### WORK TO BE COMPLETED
From the records below, set down exactly the lines starting with the line that contains "Definition path_escape (s" and going on through the line that contains "<$> bytes s)).". Nothing else is wanted.

(Saved data entries)

(* ===== verification/HandleRequest.v ===== *)
(** * A request from end to end (turbine-core/src/main.rs, handle_request_inner)

    The composition of the components: internal endpoints (Admin), ACME
    challenges (Acme), static files and the choice of a script (RequestGate), the body
    (Compat), the security verdict (Security), the cache (ResponseCache), the
    coalescer, the backend that runs the script, and the hooks on its response
    (Features). What a backend answers is an argument, a [reply]: the components
    that produce it are PersistentWorker, NativeWorker, WorkerPool and
    ThreadDispatch. What the coalescer gives a follower is an argument too. The
    access log and trace output are left out. *)

From S2P Require Import Prelude RustStr Utf8 F64 Http Compat.
From S2P Require Import SharedTable TaskQueue WsHub AsyncIo Metrics ResponseCache BehaviourGuard.
From S2P Require Import Acme Security Admin PathGuard RequestGate Features.

(** ** Data *)

(** What followers of the coalescer are given. *)
Record CoalescedResponse := {
  co_status : Z;
  co_content_type : bytes;
  co_body : bytes;
  co_headers : list (bytes * bytes) }.

(** A request without a leader before it runs the script; a follower waits, and
    gets nothing when its leader gave up. *)
Inductive role := Leads | Follows (shared : option CoalescedResponse).

(** Who runs the script. [NamedPool i] is the i-th pool of the configuration. *)
Inductive backend := Executor | Threads | DefaultPool | NamedPool (i : nat) | NoBackend.

(** How a backend fails: no worker in time, the worker cannot be written to, it
    dies or answers garbage, the script fails in the executor, and so on. *)
Inductive failure :=
| NoIdleWorker
| SendFailed
| WorkerError (e : bytes)
| TimedOut
| ScriptError (e : bytes)
| ChannelClosed
| PoolClosed
| AllBusy
| WorkerUnavailable.

(** A decoded response: PHP's success, the status, the headers and the body. *)
Record php_reply := {
  rp_success : bool;
  rp_status : Z;
  rp_headers : list (bytes * bytes);
  rp_body : bytes }.

Definition reply := result php_reply failure.

(** What of the configuration and the start-up state decides how requests are
    answered. *)
Record InnerConfig := {
  ic_gate : ServerState;
  ic_admin : AdminConfig;
  ic_cache : CacheConfig;
  ic_features : FeatureConfig;
  ic_executor : bool;
  ic_thread_dispatch : bool;
  ic_pool_routes : list bytes;
  ic_default_pool : bool;
  error_page_404 : option bytes;
  error_page_500 : option bytes }.

(** ** Choosing a backend *)

Definition choose_backend (cfg : InnerConfig) (clean_path : bytes) : backend :=
  let pool := find_pool (ic_pool_routes cfg) (ic_default_pool cfg) clean_path in
  if ic_executor cfg then Executor
  else if ic_thread_dispatch cfg && bool_decide (pool = Some None) then Threads
  else match pool with
       | Some None => DefaultPool
       | Some (Some i) => NamedPool i
       | None => NoBackend
       end.
(** What a turn-on request does.  Either it raises before anything is sent
    (the mired conversion, the scene lookup or the constructor of the
    command raised); or exactly one command is sent, the one built from the
    request, and the answer of the client to it is the result.  The object
    itself is never assigned. *)
Lemma async_turn_on_run (r : Responses) (kwargs : Kwargs) (w : World) :
  let res := async_turn_on r kwargs w in
  self (snd res) = self w /\
  ((is_raise (fst res) = true /\
    calls_of (trace (snd res)) = calls_of (trace w) /\
    (ATTR_COLOR_TEMP kwargs = Some 0
     \/ (exists nm e, ATTR_EFFECT kwargs = Some nm
                      /\ get_id_from_scene_name nm = Raise e
                      /\ fst res = Raise e)
     \/ (exists sceneid e,
           resolves_to kwargs sceneid /\
           turn_on_pilot (turn_on_rgb kwargs) (ATTR_BRIGHTNESS kwargs)
             (turn_on_colortemp kwargs) sceneid = Raise e /\
           fst res = Raise e)))
   \/
   (exists sceneid pilot,
      ATTR_COLOR_TEMP kwargs <> Some 0 /\
      resolves_to kwargs sceneid /\
      turn_on_pilot (turn_on_rgb kwargs) (ATTR_BRIGHTNESS kwargs)
        (turn_on_colortemp kwargs) sceneid = Ok pilot /\
      fst res = r_turn_on r pilot /\
      calls_of (trace (snd res)) = calls_of (trace w) ++ [CallTurnOn pilot])).
Proof.
  unfold resolves_to, turn_on_colortemp. open_request kwargs w.
  destruct ct as [m|]; [destruct (m =? 0) eqn:E|]; cbn.
  - apply Z.eqb_eq in E; subst m. split; [reflexivity|]. left. auto.
  - apply Z.eqb_neq in E.
    destruct eff as [nm|]; cbn;
      [destruct (get_id_from_scene_name nm) as [id|e] eqn:Hid; cbn|].
    + match goal with |- context [turn_on_pilot ?a ?b0 ?c ?d] =>
        destruct (turn_on_pilot a b0 c d) as [pilot|e] eqn:Hpl; cbn end.
      * destruct (r_turn_on r pilot) eqn:Ha; cbn.
        all: split; [reflexivity|]; right; exists (Some id), pilot.
        all: rewrite !calls_of_app; cbn; rewrite app_nil_r.
        all: repeat split; try congruence; eauto.
      * split; [reflexivity|]. left. rewrite calls_of_app; cbn.
        rewrite app_nil_r. repeat split. right; right.
        exists (Some id), e. repeat split; eauto.
    + split; [reflexivity|]. left. rewrite calls_of_app; cbn.
      rewrite app_nil_r. repeat split. right; left. eauto.
    + match goal with |- context [turn_on_pilot ?a ?b0 ?c ?d] =>
        destruct (turn_on_pilot a b0 c d) as [pilot|e] eqn:Hpl; cbn end.
      * destruct (r_turn_on r pilot) eqn:Ha; cbn.
        all: split; [reflexivity|]; right; exists None, pilot.
        all: rewrite !calls_of_app; cbn; rewrite app_nil_r.
        all: repeat split; try congruence; eauto.
      * split; [reflexivity|]. left. rewrite calls_of_app; cbn.
        rewrite app_nil_r. repeat split. right; right.
        exists None, e. repeat split; eauto.
  - destruct eff as [nm|]; cbn;
      [destruct (get_id_from_scene_name nm) as [id|e] eqn:Hid; cbn|].
    + match goal with |- context [turn_on_pilot ?a ?b0 ?c ?d] =>
        destruct (turn_on_pilot a b0 c d) as [pilot|e] eqn:Hpl; cbn end.
      * destruct (r_turn_on r pilot) eqn:Ha; cbn.
        all: split; [reflexivity|]; right; exists (Some id), pilot.
        all: rewrite !calls_of_app; cbn.
        all: repeat split; try congruence; eauto.
      * split; [reflexivity|]. left. repeat split. right; right.
        exists (Some id), e. repeat split; eauto.
    + split; [reflexivity|]. left. repeat split. right; left. eauto.
    + match goal with |- context [turn_on_pilot ?a ?b0 ?c ?d] =>
        destruct (turn_on_pilot a b0 c d) as [pilot|e] eqn:Hpl; cbn end.
      * destruct (r_turn_on r pilot) eqn:Ha; cbn.
        all: split; [reflexivity|]; right; exists None, pilot.
        all: rewrite !calls_of_app; cbn.
        all: repeat split; try congruence; eauto.
      * split; [reflexivity|]. left. repeat split. right; right.
        exists None, e. repeat split; eauto.
Qed.

Lemma rhythm_pilot (rgb : option RGB) (br ct : option Z) :
  turn_on_pilot rgb br ct (Some 1000) = Ok PilotBuilder_empty.
Proof. reflexivity. Qed.
Definition is_ok {E A} (r : result E A) : bool :=
  match r with Ok _ => true | Err _ => false end.

#[export] Instance result_ret {E} : MRet (result E) := fun _ a => Ok a.
#[export] Instance result_bind {E} : MBind (result E) := fun _ _ f r =>
  match r with Ok a => f a | Err e => Err e end.

Lemma result_bind_ok {E A B} (r : result E A) (f : A -> result E B) b :
  r ≫= f = Ok b <-> exists a, r = Ok a /\ f a = Ok b.
Proof.
  destruct r as [a|e]; unfold mbind; simpl; split; [eauto|by intros (?&[= ->]&?)|done|].
  by intros (?&?&?).
Qed.

Lemma result_bind_err {E A B} (r : result E A) (f : A -> result E B) e :
  r ≫= f = Err e <-> r = Err e \/ exists a, r = Ok a /\ f a = Err e.
Proof.
  destruct r as [a|e']; unfold mbind; simpl.
  - split; [eauto|by intros [?|(?&[= ->]&?)]].
  - split; [intros [= ->]; by left|by intros [[= ->]|(?&?&?)]].
Qed.

(** ** Stateful code

    A Go method that talks to the database or to GitHub is a computation over
    an explicit world, which it hands back whatever its outcome: what was
    written before a failure stays written. *)
Definition M (W E A : Type) : Type := W -> result E A * W.

#[export] Instance M_ret {W E} : MRet (M W E) := fun _ a w => (Ok a, w).
#[export] Instance M_bind {W E} : MBind (M W E) := fun _ _ f m w =>
  match m w with
  | (Ok a, w') => f a w'
  | (Err e, w') => (Err e, w')
  end.

Definition throw {W E A} (e : E) : M W E A := fun w => (Err e, w).
(** a pure fallible computation *)
Definition lift {W E A} (r : result E A) : M W E A := fun w => (r, w).
(** run [m] and hand its outcome over as a value: [if err := m; err != nil] *)
Definition attempt {W E F A} (m : M W E A) : M W F (result E A) := fun w =>
  let '(r, w') := m w in (Ok r, w').

Lemma M_bind_unfold {W E A B} (m : M W E A) (f : A -> M W E B) w :
  (m ≫= f) w = match m w with (Ok a, w') => f a w' | (Err e, w') => (Err e, w') end.
Proof. done. Qed.

Lemma bind_ok_inv {W E A B} (m : M W E A) (f : A -> M W E B) w b w' :
  (m ≫= f) w = (Ok b, w') -> exists a w1, m w = (Ok a, w1) /\ f a w1 = (Ok b, w').
Proof.
  rewrite M_bind_unfold. destruct (m w) as [[a|] w1] eqn:Hm; [|done]. by exists a, w1.
Qed.

Lemma attempt_inv {W E F A} (m : M W E A) w r w' :
  (attempt m : M W F (result E A)) w = (Ok r, w') -> m w = (r, w').
Proof. unfold attempt. destruct (m w). by intros [= -> ->]. Qed.
(** [url.PathEscape]: a path segment keeps letters, digits and
    [- _ . ~ $ & + = : @]; every other byte is percent-encoded. *)
Definition path_safe (b : Z) : bool :=
  between 48 57 b || between 65 90 b || between 97 122 b ||
  existsb (Z.eqb b) [45; 95; 46; 126; 36; 38; 43; 61; 58; 64].
Definition hex_digit (n : Z) : Z := if n <? 10 then 48 + n else 55 + n.
Definition path_escape (s : string) : string :=
  of_bytes (concat ((fun b => if path_safe b then [b] else [37; hex_digit (b / 16); hex_digit (b mod 16)])
    <$> bytes s)).

(** [strconv.Atoi] on a 64-bit platform: an optional sign, at least one decimal
    digit, nothing else, and the value in range. *)
Definition digits_value (l : list Z) : option Z :=
  match l with
  | [] => None
  | _ => if forallb (between 48 57) l then Some (foldl (fun n b => n * 10 + (b - 48)) 0 l) else None
  end.
Definition int64_range (n : Z) : bool := (- 2 ^ 63 <=? n) && (n <? 2 ^ 63).
Definition atoi (s : string) : option Z :=
  let value := match bytes s with
    | 45 :: l => Z.opp <$> digits_value l
    | 43 :: l => digits_value l
    | l => digits_value l
    end in
  match value with Some n => if int64_range n then Some n else None | None => None end.

(** [int32(n)] *)
Definition wrap32 (n : Z) : Z := (n + 2 ^ 31) mod 2 ^ 32 - 2 ^ 31.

### THE COMPLETED TASK
Definition path_escape (s : string) : string :=
  of_bytes (concat ((fun b => if path_safe b then [b] else [37; hex_digit (b / 16); hex_digit (b mod 16)])
    <$> bytes s)).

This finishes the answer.